(Data for the task)

Lemma step_cardsInv P op db :
  uniqueIds db -> admissible db op = true ->
  cardsInv P db -> cardsInv P (step op db).
Proof.
  intros [Nc Nl] Adm Inv. destruct op as [u n ti L B|now id nl np|id|u n nm B|id t|id].
  - destruct (step_InsertCard u n ti L B db) as [->|[H ->]]; [exact Inv|].
    apply CardSteps.cards_insert; [exact Inv | reflexivity |]. simpl. now intros ->.
  - unfold step. unfold admissible in Adm.
    destruct (Query.findById CardDoc._id id (cards db)) as [this|] eqn:F;
      [|exact Inv].
    apply findById_some in F. destruct F as [Hthis _].
    apply andb_prop in Adm. destruct Adm as [Adm Ap].
    apply andb_prop in Adm. destruct Adm as [Adm Al].
    apply andb_prop in Adm. destruct Adm as [Ha Ad].
    apply negb_true_iff in Ha.
    assert (Hd : CardModel.dueDateError now this = None)
      by (destruct (CardModel.dueDateError now this); [discriminate | reflexivity]).
    destruct (String.eqb_spec (CardDoc.listId this) nl) as [<-|Hne].
    + destruct np as [t|].
      * apply andb_prop in Ap. destruct Ap as [H0 Ht].
        apply Z.leb_le in H0. apply Z.ltb_lt in Ht.
        destruct (Z.eqb_spec t (CardDoc.position this)) as [->|Hp].
        -- now rewrite cardSchemaFacts.moveToList_same_position.
        -- rewrite cardSchemaFacts.moveToList_within by auto.
           apply CardSteps.cards_within; auto.
      * now rewrite cardSchemaFacts.moveToList_same_list_null.
    + simpl in Al. apply negb_true_iff, String.eqb_neq in Al.
      assert (H0 : 0 <= resolvePosition (castObjectId nl) np db).
      { destruct np as [p|]; simpl.
        - apply andb_prop in Ap. destruct Ap as [H0 _]. now apply Z.leb_le.
        - unfold Query.countDocuments. lia. }
      rewrite cardSchemaFacts.moveToList_across by auto.
      apply CardSteps.cards_across; auto.
      intros <-. split; [exact H0|].
      destruct np as [p|]; simpl.
      * apply andb_prop in Ap. destruct Ap as [_ Ht]. apply Z.leb_le in Ht.
        unfold cardSiblingCount, Query.countDocuments in Ht.
        now rewrite (live_cards (castObjectId nl) db (proj1 Inv)) in Ht.
      * unfold Query.countDocuments. lia.
  - unfold step.
    destruct (Query.findById CardDoc._id id (cards db)) as [this|] eqn:F;
      [|exact Inv].
    apply findById_some in F. destruct F as [Hthis _].
    rewrite cardSchemaFacts.deleteOne_cards. now apply CardSteps.cards_delete.
  - destruct (step_InsertList u n nm B db) as [->|[H ->]]; [exact Inv|].
    now apply (cardsInv_cards P db).
  - unfold step.
    destruct (Query.findById ListDoc._id id (lists db)) as [this|]; [|exact Inv].
    apply (cardsInv_cards P db); [apply moveToPosition_cards | exact Inv].
  - unfold step.
    destruct (Query.findById ListDoc._id id (lists db)) as [this|]; [|exact Inv].
    rewrite listSchemaFacts.deleteOne_lists.
    apply (cardsInv_cards P
             (setCards (Query.deleteMany
                          (fun c => (CardDoc.listId c =? ListDoc._id this)%string)
                          (cards db)) db)); [reflexivity|].
    now apply CardSteps.cards_deleteList.
Qed.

(End Data for the task)

Reproduce only this range: the first line of the data above through the line with "Z.leb_le in Ht.", both included, exactly as written.

Lemma step_cardsInv P op db :
  uniqueIds db -> admissible db op = true ->
  cardsInv P db -> cardsInv P (step op db).
Proof.
  intros [Nc Nl] Adm Inv. destruct op as [u n ti L B|now id nl np|id|u n nm B|id t|id].
  - destruct (step_InsertCard u n ti L B db) as [->|[H ->]]; [exact Inv|].
    apply CardSteps.cards_insert; [exact Inv | reflexivity |]. simpl. now intros ->.
  - unfold step. unfold admissible in Adm.
    destruct (Query.findById CardDoc._id id (cards db)) as [this|] eqn:F;
      [|exact Inv].
    apply findById_some in F. destruct F as [Hthis _].
    apply andb_prop in Adm. destruct Adm as [Adm Ap].
    apply andb_prop in Adm. destruct Adm as [Adm Al].
    apply andb_prop in Adm. destruct Adm as [Ha Ad].
    apply negb_true_iff in Ha.
    assert (Hd : CardModel.dueDateError now this = None)
      by (destruct (CardModel.dueDateError now this); [discriminate | reflexivity]).
    destruct (String.eqb_spec (CardDoc.listId this) nl) as [<-|Hne].
    + destruct np as [t|].
      * apply andb_prop in Ap. destruct Ap as [H0 Ht].
        apply Z.leb_le in H0. apply Z.ltb_lt in Ht.
        destruct (Z.eqb_spec t (CardDoc.position this)) as [->|Hp].
        -- now rewrite cardSchemaFacts.moveToList_same_position.
        -- rewrite cardSchemaFacts.moveToList_within by auto.
           apply CardSteps.cards_within; auto.
      * now rewrite cardSchemaFacts.moveToList_same_list_null.
    + simpl in Al. apply negb_true_iff, String.eqb_neq in Al.
      assert (H0 : 0 <= resolvePosition (castObjectId nl) np db).
      { destruct np as [p|]; simpl.
        - apply andb_prop in Ap. destruct Ap as [H0 _]. now apply Z.leb_le.
        - unfold Query.countDocuments. lia. }
      rewrite cardSchemaFacts.moveToList_across by auto.
      apply CardSteps.cards_across; auto.
      intros <-. split; [exact H0|].
      destruct np as [p|]; simpl.
      * apply andb_prop in Ap. destruct Ap as [_ Ht]. apply Z.leb_le in Ht.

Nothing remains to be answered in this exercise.